NFATc1 activates the acetylcholinesterase promoter in rat muscle

Nuclear factor of activated T-cells (NFAT) plays a role in the response of muscle to chronic contractile activity that can result in fiber type switching and hypertrophy. These effects are due in part to activation of target genes following Ca2+-mediated nuclear translocation of NFAT. Acetylcholinesterase (AChE), a component of the neuromuscular junction, is regulated by chronic muscle and nerve activity through changes in intracellular Ca2+, suggesting that the Ache gene may be a potential downstream target of NFAT signaling. To determine whether elements of the Ache promoter are modulated by NFAT, we transiently co-expressed reporter constructs driven by fragments of the Ache promoter with an NFATc1 that is constitutively translocated to the nucleus [NFATc1(S --> A)] in rat muscle cultures.
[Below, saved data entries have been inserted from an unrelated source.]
(** * tetsuo/mp4: box codec, sample-table reconstruction and fragment emission

    A shallow embedding of the parts of the [bmff] box codec (scanner and
    box writer) and of the [remux] package (sample-table reconstruction, seek
    helpers, fragment selection, [moof] serialisation and the stream writer)
    that the properties below are about, followed by the properties
    themselves.

    Conventions.
    - Fixed-width Go integers are values of [Z]; every conversion and every
      operation on file-derived values ([int64], [uint32], [int32], [uint8])
      writes its wrap-around out with [u8], [u32], [i32], [i64], [u64].
    - Go's [int] is used only for slice lengths and indices derived from them.
      A slice never holds 2^59 elements, so this arithmetic is exact and is
      written without wrap-around.
    - A slice is a [list]; an index expression [s[i]] is [index s i], which
      panics out of range like the Go runtime does.
    - A function that can return an [error] or abort with a run-time panic
      returns a [result]. *)

From Stdlib Require Import ZArith List Bool String Lia.
Import ListNotations.
Open Scope Z_scope.

(** ** Machine integers *)

Definition u8 (z : Z) : Z := z mod 2 ^ 8.
Definition u16 (z : Z) : Z := z mod 2 ^ 16.
Definition u32 (z : Z) : Z := z mod 2 ^ 32.
Definition u64 (z : Z) : Z := z mod 2 ^ 64.
Definition i32 (z : Z) : Z := (z + 2 ^ 31) mod 2 ^ 32 - 2 ^ 31.
Definition i64 (z : Z) : Z := (z + 2 ^ 63) mod 2 ^ 64 - 2 ^ 63.

Definition uint32Max : Z := 2 ^ 32 - 1.

(** ** Results: a value, a returned [error], or a run-time panic *)

(** Go [error] values: the two sentinels of package [io] that the code
    compares against, and every other error by its message. *)
Inductive error : Type :=
| EOF
| ErrUnexpectedEOF
| Errorf (msg : string).

Inductive result (A : Type) : Type :=
| Ok (a : A)
| Err (e : error)
| Panic.
Arguments Ok {A} a.
Arguments Err {A} e.
Arguments Panic {A}.

Definition bind {A B} (r : result A) (k : A -> result B) : result B :=
  match r with
  | Ok a => k a
  | Err e => Err e
  | Panic => Panic
  end.

Notation "x <- r ;; k" := (bind r (fun x => k))
  (at level 61, r at next level, right associativity).

Definition len {A} (l : list A) : Z := Z.of_nat (List.length l).

(** [s[i]] on a slice: a run-time panic when [i] is out of range. *)
Definition index {A} (l : list A) (i : Z) : result A :=
  if i <? 0 then Panic
  else match nth_error l (Z.to_nat i) with
       | Some a => Ok a
       | None => Panic
       end.

(** ** Bytes, [encoding/binary] big-endian and four-character codes *)

(** [binary.BigEndian.PutUint16/32/64]: the bytes stored for [v]. *)
Definition PutUint16 (v : Z) : list Z :=
  [u8 (Z.shiftr v 8); u8 v].

Definition PutUint32 (v : Z) : list Z :=
  [u8 (Z.shiftr v 24); u8 (Z.shiftr v 16); u8 (Z.shiftr v 8); u8 v].

Definition PutUint64 (v : Z) : list Z :=
  [u8 (Z.shiftr v 56); u8 (Z.shiftr v 48); u8 (Z.shiftr v 40);
   u8 (Z.shiftr v 32); u8 (Z.shiftr v 24); u8 (Z.shiftr v 16);
   u8 (Z.shiftr v 8); u8 v].

(** [binary.BigEndian.Uint32/64] of the first bytes of [b]. *)
Definition byteAt (b : list Z) (i : nat) : Z := nth i b 0.

Definition Uint32 (b : list Z) : Z :=
  Z.lor (Z.lor (Z.lor (byteAt b 3) (Z.shiftl (byteAt b 2) 8))
               (Z.shiftl (byteAt b 1) 16))
        (Z.shiftl (byteAt b 0) 24).

Definition Uint64 (b : list Z) : Z :=
  Z.lor (Z.lor (Z.lor (Z.lor (Z.lor (Z.lor (Z.lor
    (byteAt b 7) (Z.shiftl (byteAt b 6) 8)) (Z.shiftl (byteAt b 5) 16))
    (Z.shiftl (byteAt b 4) 24)) (Z.shiftl (byteAt b 3) 32))
    (Z.shiftl (byteAt b 2) 40)) (Z.shiftl (byteAt b 1) 48))
    (Z.shiftl (byteAt b 0) 56).

(** [b[lo:hi]] for in-range bounds. *)
Definition slice {A} (b : list A) (lo hi : Z) : list A :=
  firstn (Z.to_nat (hi - lo)) (skipn (Z.to_nat lo) b).

(** [copy(b[off:], p)] for [p] that fits: [b] with [p] stored at [off]. *)
Definition store {A} (b : list A) (off : Z) (p : list A) : list A :=
  firstn (Z.to_nat off) b ++ p ++ skipn (Z.to_nat off + List.length p) b.

(** The bytes of a string literal such as ["moof"]. *)
Definition bytesOfString (s : string) : list Z :=
  map (fun a => Z.of_N (Ascii.N_of_ascii a)) (list_ascii_of_string s).

(** ** Package io: the byte-source and sink interfaces *)

Module io.

Inductive whence := SeekStart | SeekCurrent | SeekEnd.

(** [io.ReadSeeker].  [Read r n] is [r.Read(buf)] on a buffer of [n] bytes:
    the bytes stored at the front of [buf] and the error.  [ReadFull r n] is
    the standard library's [io.ReadFull(r, buf)] on such a buffer, with its
    documented result: [EOF] when no byte was read, [ErrUnexpectedEOF] when
    the source ended after some but not all bytes.  [Seek] returns the new
    absolute position.  [Read_progress] is the interface's requirement that a
    read into a non-empty buffer returns a byte or an error; [Read_fits]
    that it returns no more than the buffer holds. *)
Class ReadSeeker (R : Type) := {
  Read : R -> Z -> R * list Z * option error;
  ReadFull : R -> Z -> R * list Z * option error;
  Seek : R -> Z -> whence -> R * Z * option error;
  Read_fits : forall r n, 0 <= n ->
    len (snd (fst (Read r n))) <= n;
  Read_progress : forall r n, 0 < n ->
    snd (fst (Read r n)) <> [] \/ snd (Read r n) <> None
}.

(** [io.ReaderAt].  [ReadAt r n off] is [r.ReadAt(buf, off)] on a buffer
    of [n] bytes; it does not move a position in the source.
    [ReadAt_progress] is the interface's requirement that fewer bytes than
    asked for come with an error. *)
Class ReaderAt (R : Type) := {
  ReadAt : R -> Z -> Z -> list Z * option error;
  ReadAt_fits : forall r n off, 0 <= n -> len (fst (ReadAt r n off)) <= n;
  ReadAt_progress : forall r n off, 0 < n ->
    fst (ReadAt r n off) <> [] \/ snd (ReadAt r n off) <> None
}.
NFATc1 potentiated reporter activity when co-transfected with constructs containing Ache genomic elements from -1280 to -490 bp upstream of transcription initiation. Electrophoretic mobility shift assays demonstrated strong binding to a potential NFAT element at -793 bp and weaker binding to one at -678 bp. Co-transfection of promoter fragments, containing the binding sites at -793 and at -678 bp, with NFATc1(S --> A) potentiated reporter activity, supporting sites of interaction with NFAT. Our data suggests a role for NFAT as a modulator of Ache gene transcription.